The polymerization of vinylcyclohexane was followed dilatometrically in cyclohexane and n -heptane solvents with TiCl 3 –Al(C 2 H 5 ) 3 as catalyst. In n -heptane constant rates were obtained, while in cyclohexane a slow change of the initial rate to a lower steady-state value was found. Polymerization rates were first order to [TiCl 3 ] and [monomer] for concentrations >0.80 mole/l., and second order for monomer concentrations <0.80 mole/l. The rate was highest at [Al(C 2 H 5 ) 3 ] 0.005 mole/l. (Al/Ti = 0.28).
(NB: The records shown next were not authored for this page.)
(** ** Tokens *)

Inductive tok_type :=
  | TOK_EOF | TOK_ERROR | TOK_IDENT | TOK_INT_LIT | TOK_FLOAT_LIT | TOK_STRING_LIT
  | TOK_BLOB_LIT | TOK_CREATE | TOK_TABLE | TOK_INSERT | TOK_INTO | TOK_VALUES | TOK_SELECT
  | TOK_FROM | TOK_WHERE | TOK_NULL | TOK_TRUE | TOK_FALSE | TOK_IS | TOK_NOT | TOK_AND
  | TOK_OR | TOK_COUNT | TOK_UPDATE | TOK_SET | TOK_DELETE | TOK_JOIN | TOK_INNER
  | TOK_LEFT | TOK_ON | TOK_AS | TOK_ORDER | TOK_BY | TOK_LIMIT | TOK_OFFSET_KW
  | TOK_VECTOR | TOK_ASC | TOK_DESC | TOK_DROP | TOK_LBRACKET | TOK_RBRACKET
  | TOK_L2_DISTANCE | TOK_COSINE_DISTANCE | TOK_L2_OP | TOK_COSINE_OP | TOK_BEGIN
  | TOK_TRANSACTION | TOK_COMMIT | TOK_ROLLBACK | TOK_INDEX | TOK_UNIQUE | TOK_QUEUE
  | TOK_ENQUEUE | TOK_DEQUEUE | TOK_STREAM | TOK_APPEND | TOK_TO | TOK_CURSOR | TOK_READ
  | TOK_TRIM | TOK_BEFORE | TOK_PARAM | TOK_CLAIM | TOK_ACK | TOK_NACK | TOK_RENEW
  | TOK_FOR | TOK_AT | TOK_TOKEN | TOK_TYPE_INT32 | TOK_TYPE_INT64 | TOK_TYPE_FLOAT32
  | TOK_TYPE_BOOL | TOK_TYPE_TEXT | TOK_TYPE_BLOB | TOK_TYPE_VECTOR | TOK_COMMA
  | TOK_SEMICOLON | TOK_LPAREN | TOK_RPAREN | TOK_STAR | TOK_EQ | TOK_NEQ | TOK_LT
  | TOK_LTE | TOK_GT | TOK_GTE | TOK_PLUS | TOK_MINUS | TOK_DOT.

#[global] Instance tok_type_eq_dec : EqDecision tok_type.
Proof. solve_decision. Defined.

(** The keywords, in the order they are tried. *)
Definition kw_table_entries : list (string * tok_type) :=
  [("create", TOK_CREATE); ("table", TOK_TABLE); ("insert", TOK_INSERT);
   ("into", TOK_INTO); ("values", TOK_VALUES); ("select", TOK_SELECT); ("from", TOK_FROM);
   ("where", TOK_WHERE); ("null", TOK_NULL); ("true", TOK_TRUE); ("false", TOK_FALSE);
   ("is", TOK_IS); ("not", TOK_NOT); ("and", TOK_AND); ("or", TOK_OR);
   ("count", TOK_COUNT); ("int32", TOK_TYPE_INT32); ("int64", TOK_TYPE_INT64);
   ("float32", TOK_TYPE_FLOAT32); ("bool", TOK_TYPE_BOOL); ("text", TOK_TYPE_TEXT);
   ("blob", TOK_TYPE_BLOB); ("integer", TOK_TYPE_INT32); ("bigint", TOK_TYPE_INT64);
   ("real", TOK_TYPE_FLOAT32); ("boolean", TOK_TYPE_BOOL); ("update", TOK_UPDATE);
   ("set", TOK_SET); ("delete", TOK_DELETE); ("join", TOK_JOIN); ("inner", TOK_INNER);
   ("left", TOK_LEFT); ("on", TOK_ON); ("as", TOK_AS); ("order", TOK_ORDER);
   ("by", TOK_BY); ("limit", TOK_LIMIT); ("offset", TOK_OFFSET_KW); ("vector", TOK_VECTOR);
   ("asc", TOK_ASC); ("desc", TOK_DESC); ("drop", TOK_DROP);
   ("l2_distance", TOK_L2_DISTANCE); ("cosine_distance", TOK_COSINE_DISTANCE);
   ("begin", TOK_BEGIN); ("transaction", TOK_TRANSACTION); ("work", TOK_TRANSACTION);
   ("commit", TOK_COMMIT); ("rollback", TOK_ROLLBACK); ("index", TOK_INDEX);
   ("unique", TOK_UNIQUE); ("queue", TOK_QUEUE); ("enqueue", TOK_ENQUEUE);
   ("dequeue", TOK_DEQUEUE); ("stream", TOK_STREAM); ("append", TOK_APPEND);
   ("to", TOK_TO); ("cursor", TOK_CURSOR); ("read", TOK_READ); ("trim", TOK_TRIM);
   ("before", TOK_BEFORE); ("claim", TOK_CLAIM); ("ack", TOK_ACK); ("nack", TOK_NACK);
   ("renew", TOK_RENEW); ("for", TOK_FOR); ("at", TOK_AT); ("token", TOK_TOKEN)]%string.

Record token := mk_token {
  tok : tok_type;
  tok_offset : nat;
  tok_len : nat;
  tok_line : Z;
  tok_col : Z;
}.

(** [TOKZ_PEEKED] and [TOKZ_PEEK_TOK] are [tokz_peek]. *)
Record tokenizer := mk_tokenizer {
  tokz_src : list ascii;
  tokz_pos : nat;
  tokz_line : Z;
  tokz_col : Z;
  tokz_peek : option token;
}.

Definition sql_tok_init (src : list ascii) : tokenizer := mk_tokenizer src 0 1 1 None.

(** ** Characters *)

Definition code (c : ascii) : Z := Z.of_nat (nat_of_ascii c).

Definition between (lo hi : ascii) (c : ascii) : bool := (code lo <=? code c) && (code c <=? code hi).
Definition digit (c : ascii) : bool := between "0" "9" c.
Definition letter (c : ascii) : bool := between "A" "Z" c || between "a" "z" c.
Definition ident_char (c : ascii) : bool := (c =? "_")%char || letter c || digit c.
Polymer intrinsic viscosity increased with time, with increasing monomer concentration, and with decreasing temperature. It was independent of [Al(C 2 H 5 ) 3 ]. A kinetic model which can account for these observations involves the alkylation of the TiCl 3 surface by reaction with Al(C 2 H 5 ) 3 as the site-generating step. It is also suggested that monomer molecules partake in the site-generating step by reaction with the partially reduced TiCl 3 surface. This possibility demands a rate of polymerization dependent upon the monomer concentration to a power between 1 and 2. The lower the liquid phase monomer concentration the higher the exponent of the monomer concentration in the rate expression. The melting point of the polymer was 280–285°C. The solubility of polyvinylcyclohexane was investigated for fifteen paraffinic and aromatic hydrocarbons. Only two polymer fractions exhibited amorphous x-ray spectra, and both of these occurred at [Al(C 2 H 5 ) 3 ] 0.005 mole/l. The rate of polymerization of vinylcyclohexane is compared with that of propylene, pentene-1, and stryrene on similar catalyst.